I lost everything. The provider in my life and strongest man I knew. He was the example of how a man should conduct himself, how I needed act as a provider and how I needed to be from then on. Strong, prideful, and determined to make sure everyone had what they needed. He was clueless in some ways, but it was awfully endearing, and I still don’t know a better mechanic than my father.


I also lost the most loving and caring person in my life, my anchor. As a teenager, when my failed suicide attempts and in-patient psych ward stays were over and I was sent home, my father knocked on my door nearly every five minutes with a simple “you alright?” Then, a soft “alright, just checking” when I answered him with or without words. He did it for years. It was the reassurance that I had someone who would always come looking for me that got me through all of that. As I write this, I can still hear the soft raps of his knuckles against the door I’ve painted over hundreds of times in the back of my head, and it’s been five years since he passed.

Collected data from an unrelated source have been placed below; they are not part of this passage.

Lemma lookup_peer_ok w h c k : net_ok w h -> reps w c ->
  match nc_peers c !! k with
  | None => lookup_peer siphash k w = Some (None, w)
  | Some cf => exists p x w', lookup_peer siphash k w = Some (Some p, w') /\ p ∈ peer_list w /\ mem w !! p = Some x /\ wp_remote_static x = k /\ wp_conf x = cf /\
      net_ok w' ({[+ p +]} ⊎ h) /\ reps w' c /\ peer_list w' = peer_list w /\ same_peers w w'
  end.
Proof.
  intros Hok Hrep. pose proof Hok as [[_ Hc] _]. destruct (c_pk _ _ _ _ _ Hc) as (m & Hpk & Hml). cbn in *.
  unfold lookup_peer, wg_pubkey_hashtable_lookup. rewrite (pk_find _ _ m k Hpk). destruct (m !! k) as [p|] eqn:E.
  - apply Hml in E as [Hp Hk]. destruct (listed_mem w h p Hok Hp) as (x & Hx & _ & Hn). unfold key_at in Hk. rewrite Hx in Hk. injection Hk as Hk.
    assert (nc_peers c !! k = Some (wp_conf x)) as Hcf by (apply (rp_peers _ _ Hrep); eauto 6). rewrite Hcf. unfold refs_of. rewrite Hx.
    destruct (Z.eqb_spec (wp_refcount x) 0) as [?|Hne]; [lia|]. cbn [negb]. unfold wg_peer_get_maybe_zero. rewrite Hx, (proj2 (Z.eqb_neq _ _) Hne).
    destruct (peer_get_ok w h p x c Hok Hrep Hx Hne) as [H1 H2]. eexists p, x, _. ands; try done. by eapply same_peers_insert.
  - destruct (nc_peers c !! k) as [cf|] eqn:E2; [|done]. apply (rp_peers _ _ Hrep) in E2 as (p & x & Hp & Hx & Hk & _).
    assert (m !! k = Some p) by (apply Hml; split; [done|]; unfold key_at; rewrite Hx; cbn; by rewrite Hk). congruence.
Qed.

(** *** Settings *)

(** Writing the settings of a listed peer. *)
Lemma on_conf_net w h p f : net_ok w h -> p ∈ peer_list w ->
  exists x, mem w !! p = Some x /\ on_conf p f w = Some (set_mem (<[p := set_conf (f (wp_conf x)) x]> (mem w)) w) /\
    net_ok (set_mem (<[p := set_conf (f (wp_conf x)) x]> (mem w)) w) h.
Proof.
  intros Hok Hp. destruct (listed_mem w h p Hok Hp) as (x & Hx & Hdead & _). exists x. split; [done|]. unfold on_conf, on_peer. rewrite Hx. split; [done|].
  destruct Hok as [[Hr Hc] Hrd]. split; [|done]. split; cbn in *.
  - eapply refs_ok_ext; [..|exact Hr]; try done; intros q.
    + unfold ref_at. cbn. rewrite lookup_insert. case_decide; [subst q; by rewrite Hx|done].
    + unfold kps_at. cbn. rewrite lookup_insert. case_decide; [subst q; by rewrite Hx|done].
  - eapply conf_touch; [exact Hc|exact Hx|done|done|]. congruence.
Qed.

Lemma on_conf_ok w h c p k cf f : net_ok w h -> reps w c -> p ∈ peer_list w -> key_at w p = Some k -> nc_peers c !! k = Some cf ->
  exists w', on_conf p f w = Some w' /\ net_ok w' h /\ reps w' (NetConf (<[k := f cf]> (nc_peers c)) (nc_ips c)) /\
    peer_list w' = peer_list w /\ key_at w' p = Some k /\ peer_allowedips w' = peer_allowedips w.
Proof.
  intros Hok Hrep Hp Hk Hcf. destruct (on_conf_net w h p f Hok Hp) as (x & Hx & Hw & Hok'). rewrite Hw.
  eexists. split; [reflexivity|]. set (w' := set_mem _ w) in *. unfold key_at in Hk. rewrite Hx in Hk. injection Hk as Hk.
  assert (forall q, key_at w' q = key_at w q) as Hkey.
  { intros q. unfold key_at. cbn. rewrite lookup_insert. case_decide; [subst q; by rewrite Hx|done]. }
  assert (wp_conf x = cf) as Hxc.
  { apply (rp_peers _ _ Hrep) in Hcf as (q & y & Hq & Hy & Hky & <-). assert (p = q) as <-; [|congruence].
    apply (key_unique w h); try done. unfold key_at. rewrite Hx, Hy. cbn. congruence. }
  split; [|split; [|ands; try done; rewrite Hkey; unfold key_at; rewrite Hx; cbn; by rewrite Hk]].
  - exact Hok'.
  - destruct Hrep as [Hpe (m & Hh & Hm1 & Hm2)]. split; cbn.
    + intros k' cf'. rewrite lookup_insert_Some, Hpe. split.
      * intros [[<- <-]|(Hne & q & y & Hq & Hy & Hky & Hcy)].
        -- exists p, (set_conf (f (wp_conf x)) x). rewrite lookup_insert_eq. cbn. ands; congruence.
        -- exists q, y. rewrite lookup_insert_ne by (intros ->; congruence). done.
      * intros (q & y & Hq & Hy & Hky & Hcy). rewrite lookup_insert in Hy. case_decide as D.
        -- subst q. injection Hy as <-. left. cbn in *. split; congruence.
        -- right. split; [|eauto 8]. intros ->. apply D, (key_unique w h); try done. unfold key_at. rewrite Hx, Hy. cbn. congruence.
    + exists m. split; [done|]. split; [done|]. intros v q. rewrite Hm2. destruct (m v !! q); [|done]. cbn. by rewrite Hkey.
Qed.

(** The same change to the settings of several peers. *)
Lemma each_conf_ok f l : forall w h, net_ok w h -> NoDup l -> (forall p, p ∈ l -> p ∈ peer_list w) ->
  exists w', peers_each (fun p => on_conf p f) l w = Some w' /\ net_ok w' h /\ peer_list w' = peer_list w /\ peer_allowedips w' = peer_allowedips w /\
    forall q, mem w' !! q = (fun x => if decide (q ∈ l) then set_conf (f (wp_conf x)) x else x) <$> mem w !! q.
Proof.
  unfold peers_each. induction l as [|p l IH]; intros w h Hok Hnd Hl; cbn [fold_left].
  - exists w. ands; try done. intros q. destruct (mem w !! q); [|done]. cbn. rewrite decide_False; [done|]. apply not_elem_of_nil.
  - apply NoDup_cons in Hnd as [Hnp Hnd]. destruct (on_conf_net w h p f Hok) as (x & Hx & Hw & Hok1); [apply Hl, elem_of_cons; by left|].
    cbn [mbind option_bind]. rewrite Hw. destruct (IH _ h Hok1 Hnd) as (w' & Hf & Hok' & Hl' & Hi' & Hm'); [intros q Hq; apply Hl, elem_of_cons; by right|].
    exists w'. ands; try done. intros q. rewrite Hm'. cbn. rewrite lookup_insert. destruct (decide (p = q)) as [<-|D].
    + rewrite Hx. cbn. rewrite decide_False by done. rewrite decide_True by (apply elem_of_cons; by left). done.
    + destruct (mem w !! q); [|done]. cbn. f_equal. destruct (decide (q ∈ l)); [rewrite decide_True by (apply elem_of_cons; by right)|rewrite decide_False by (rewrite elem_of_cons; naive_solver)]; done.
Qed.

(** A change to the settings of all peers. *)
Lemma all_conf_ok f w h c : net_ok w h -> reps w c ->
  exists w', peers_each (fun p => on_conf p f) (peer_list w) w = Some w' /\ net_ok w' h /\ reps w' (NetConf (f <$> nc_peers c) (nc_ips c)).
Proof.
  intros Hok [Hpe (m & Hh & Hm1 & Hm2)]. assert (NoDup (peer_list w)) as Hnd.
  { destruct Hok as [[_ Hc] _]. exact (proj1 (proj1 (NoDup_app _ _) (c_nodup _ _ _ _ _ Hc))). }
  destruct (each_conf_ok f (peer_list w) w h Hok Hnd ltac:(done)) as (w' & Hf & Hok' & Hl' & Hi' & Hm'). exists w'. split; [done|]. split; [done|].
  assert (forall q, key_at w' q = key_at w q) as Hkey.
  { intros q. unfold key_at. rewrite Hm'. destruct (mem w !! q); [|done]. cbn. by case_decide. }
  split; cbn.
  - intros k cf. rewrite lookup_fmap_Some, Hl'. split.
    + intros (cf0 & <- & Hcf). apply Hpe in Hcf as (p & x & Hp & Hx & Hk & <-). exists p, (set_conf (f (wp_conf x)) x). rewrite Hm', Hx. cbn. rewrite decide_True by done. done.
    + intros (p & y & Hp & Hy & Hk & <-). rewrite Hm' in Hy. destruct (mem w !! p) as [x|] eqn:Hx; [|done]. cbn in Hy. rewrite decide_True in Hy by done. injection Hy as <-.
      exists (wp_conf x). split; [done|]. apply Hpe. eauto 8.
  - exists m. rewrite Hi'. split; [done|]. split; [by rewrite Hl'|]. intros v q. rewrite Hm2. destruct (m v !! q); [|done]. cbn. by rewrite Hkey.
Qed.

(** A new table of allowed addresses. *)
Lemma set_ips_ok w h c t m i : net_ok w h -> reps w c -> holds t m -> ips_of (fun p => p ∈ peer_list w) (key_at w) m i ->
  net_ok (set_ips t w) h /\ reps (set_ips t w) (NetConf (nc_peers c) i).
Proof.
  intros [[Hr Hc] Hrd] [Hpe _] Hh Hi. split.
  - split; [|done]. split; cbn in *; [eapply refs_ok_ext; [..|exact Hr]; done|].
    destruct Hc as [C1 C2 C3 C4 C5 C6 C7 C8 C9 C10 C11]. split; try done. exists m. split; [done|]. exact (proj1 Hi).
  - split; [exact Hpe|]. by exists m.
Qed.

Lemma ips_keys w h c : net_ok w h -> reps w c -> exists m, holds (peer_allowedips w) m /\ ips_of (fun p => p ∈ peer_list w) (key_at w) m (nc_ips c) /\
  forall p q, p ∈ peer_list w -> q ∈ peer_list w -> key_at w p = key_at w q -> p = q.
Proof. intros Hok [_ (m & Hh & Hm)]. exists m. ands; try done. intros p q. by apply (key_unique w h). Qed.

(** *** Creation *)

(** The device counts the peers of the specification. *)
Lemma reps_size w h c : net_ok w h -> reps w c -> num_peers w = Z.of_nat (size (nc_peers c)).
Proof.
  intros Hok Hrep. pose proof Hok as [[_ Hc] _]. cbn in Hc. rewrite (c_num _ _ _ _ _ Hc), app_nil_r. unfold len. f_equal.
  pose proof (c_nodup _ _ _ _ _ Hc) as Hnd. rewrite app_nil_r in Hnd.
  assert (forall l, (forall p, p ∈ l -> p ∈ peer_list w) -> NoDup l -> NoDup (omap (key_at w) l) /\ length (omap (key_at w) l) = length l) as Hl.
  { induction l as [|p l IH]; intros Hin Hn; [split; [constructor|done]|]. apply NoDup_cons in Hn as [Hp Hn]. destruct (IH ltac:(intros q Hq; apply Hin, elem_of_cons; by right) Hn) as [H1 H2].
    assert (p ∈ peer_list w) as Hpl by (apply Hin, elem_of_cons; by left). destruct (listed_mem w h p Hok Hpl) as (x & Hx & _).
    assert (key_at w p = Some (wp_remote_static x)) as Hk by (unfold key_at; by rewrite Hx). cbn. rewrite Hk. split; [|cbn; by rewrite H2].
    apply NoDup_cons. split; [|done]. rewrite list_elem_of_omap. intros (q & Hq & Hkq). apply Hp. rewrite (key_unique w h p q Hok Hpl); [done| |congruence]. apply Hin, elem_of_cons. by right. }
  destruct (Hl (peer_list w) ltac:(done) Hnd) as [H1 H2]. rewrite <- H2, <- (size_list_to_set (C := gset (list Z)) _ H1), <- size_dom. f_equal. apply set_eq. intros k.
  rewrite elem_of_list_to_set, elem_of_dom, list_elem_of_omap. split.
  - intros (p & Hp & Hk). destruct (listed_mem w h p Hok Hp) as (x & Hx & _). unfold key_at in Hk. rewrite Hx in Hk. injection Hk as Hk. exists (wp_conf x). apply (rp_peers _ _ Hrep). eauto 8.
  - intros [cf Hcf]. apply (rp_peers _ _ Hrep) in Hcf as (p & x & Hp & Hx & Hk & _). exists p. split; [done|]. unfold key_at. rewrite Hx. cbn. by rewrite Hk.
Qed.

Definition fresh_alloc (env : peer_env) : Prop :=
  forall w a, pe_alloc env w = Some a -> mem w !! a = None /\ forall p x, mem w !! p = Some x -> handshake_entry a ∉ wp_keypairs x.

Lemma publish_nothing p w : readers w = ∅ -> publish p w = w.
Proof. intros H. unfold publish. rewrite H, fmap_empty. destruct w. cbn in *. by subst. Qed.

All I can think of, to this day, is how lucky I was to have a father who wasn’t afraid to love his family openly. He let us be girls, indulged in our childhood needs for pink, my teenage needs to wear all black and have fringe, my sister’s obsession with video games and anime. He never once shied away from buying anything we needed. He found a way to get the money, regardless of us living paycheck-to-paycheck my whole childhood. 

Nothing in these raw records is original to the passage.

(* ===== verification/Dump.v ===== *)
(** * Reading the configuration ([src/netlink.c], the requests that get)

    User space reads the configuration of a device with a dump: the kernel asks
    for one message after another until the dump is complete.  A message that
    is full ends in the middle of the list of peers, or in the middle of the
    allowed addresses of a peer, and the next one goes on from there; between
    two messages the configuration may change.

    A message is the tree of its attributes with the room that is left.  The
    sizes of attributes are the kernel's and are parameters. *)

From S2P Require Import Prelude Words Messages MagicHeader Imitate Junk IpBits Trie AllowedIps AllowedIpsSpec PeerLookup Noise Config Socket Peer Netlink.
From stdpp Require Import gmap gmultiset list fin_maps.
#[local] Open Scope Z_scope.

Definition EMSGSIZE : Z := 90.
Definition EBADR : Z := 53.
Definition ENODEV : Z := 19.
Definition EOPNOTSUPP : Z := 95.

Definition WGDEVICE_A_IFINDEX : Z := 1.
Definition WGDEVICE_A_IFNAME : Z := 2.
Definition WGDEVICE_A_PRIVATE_KEY : Z := 3.
Definition WGDEVICE_A_PUBLIC_KEY : Z := 4.
Definition WGDEVICE_A_LISTEN_PORT : Z := 6.
Definition WGDEVICE_A_FWMARK : Z := 7.
Definition WGDEVICE_A_PEERS : Z := 8.
Definition WGDEVICE_A_JC : Z := 9.
Definition WGDEVICE_A_JMIN : Z := 10.
Definition WGDEVICE_A_JMAX : Z := 11.
Definition WGDEVICE_A_S1 : Z := 12.
Definition WGDEVICE_A_S2 : Z := 13.
Definition WGDEVICE_A_H1 : Z := 14.
Definition WGDEVICE_A_H2 : Z := 15.
Definition WGDEVICE_A_H3 : Z := 16.
Definition WGDEVICE_A_H4 : Z := 17.
Definition WGDEVICE_A_S3 : Z := 19.
Definition WGDEVICE_A_S4 : Z := 20.
Definition WGDEVICE_A_I1 : Z := 21.
Definition WGDEVICE_A_IMITATE_PROTOCOL : Z := 26.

I remember I started my period, on the first day of seventh grade, and he drove across the whole city looking for an open CVS before school to buy me what I needed. We were both scared and clueless, me because this was my second one and I was with my dad, and I could see on his face he was trying not to panic, but he made sure that there were always a few pads and tampons in the car after that. I still laugh at that story with my sister sometimes because it’s such a practical thing he would do, keeping extras in the car in the center console.


My father and my mother weren’t always on the best of terms throughout their marriage, but every sporadic evening they spent on our patio as they danced together to “Too Much Heaven” by the Bee Gees on the old stereo-slash-radio, fueled by a few drinks, showed that they still loved each other and gave us a good example of what truly being loved and being there for your family meant. I have a lot more peace now, years later, knowing my mother and my father are together somewhere in the universe. He is not alone, and she is not without her best friend anymore.


I just wish I could tell you one more time that I’m sorry, Dad. I’m sorry I forgot your Father’s Day card. I still buy one every year, but I never write in it. I’ve stopped writing in them two years after you died because I don’t see the point if I can’t give it to you.


Now, I find myself perusing the card section during June every year to find the perfect card to buy and hold on to. I don’t think I’ll ever forget a Father’s Day card again.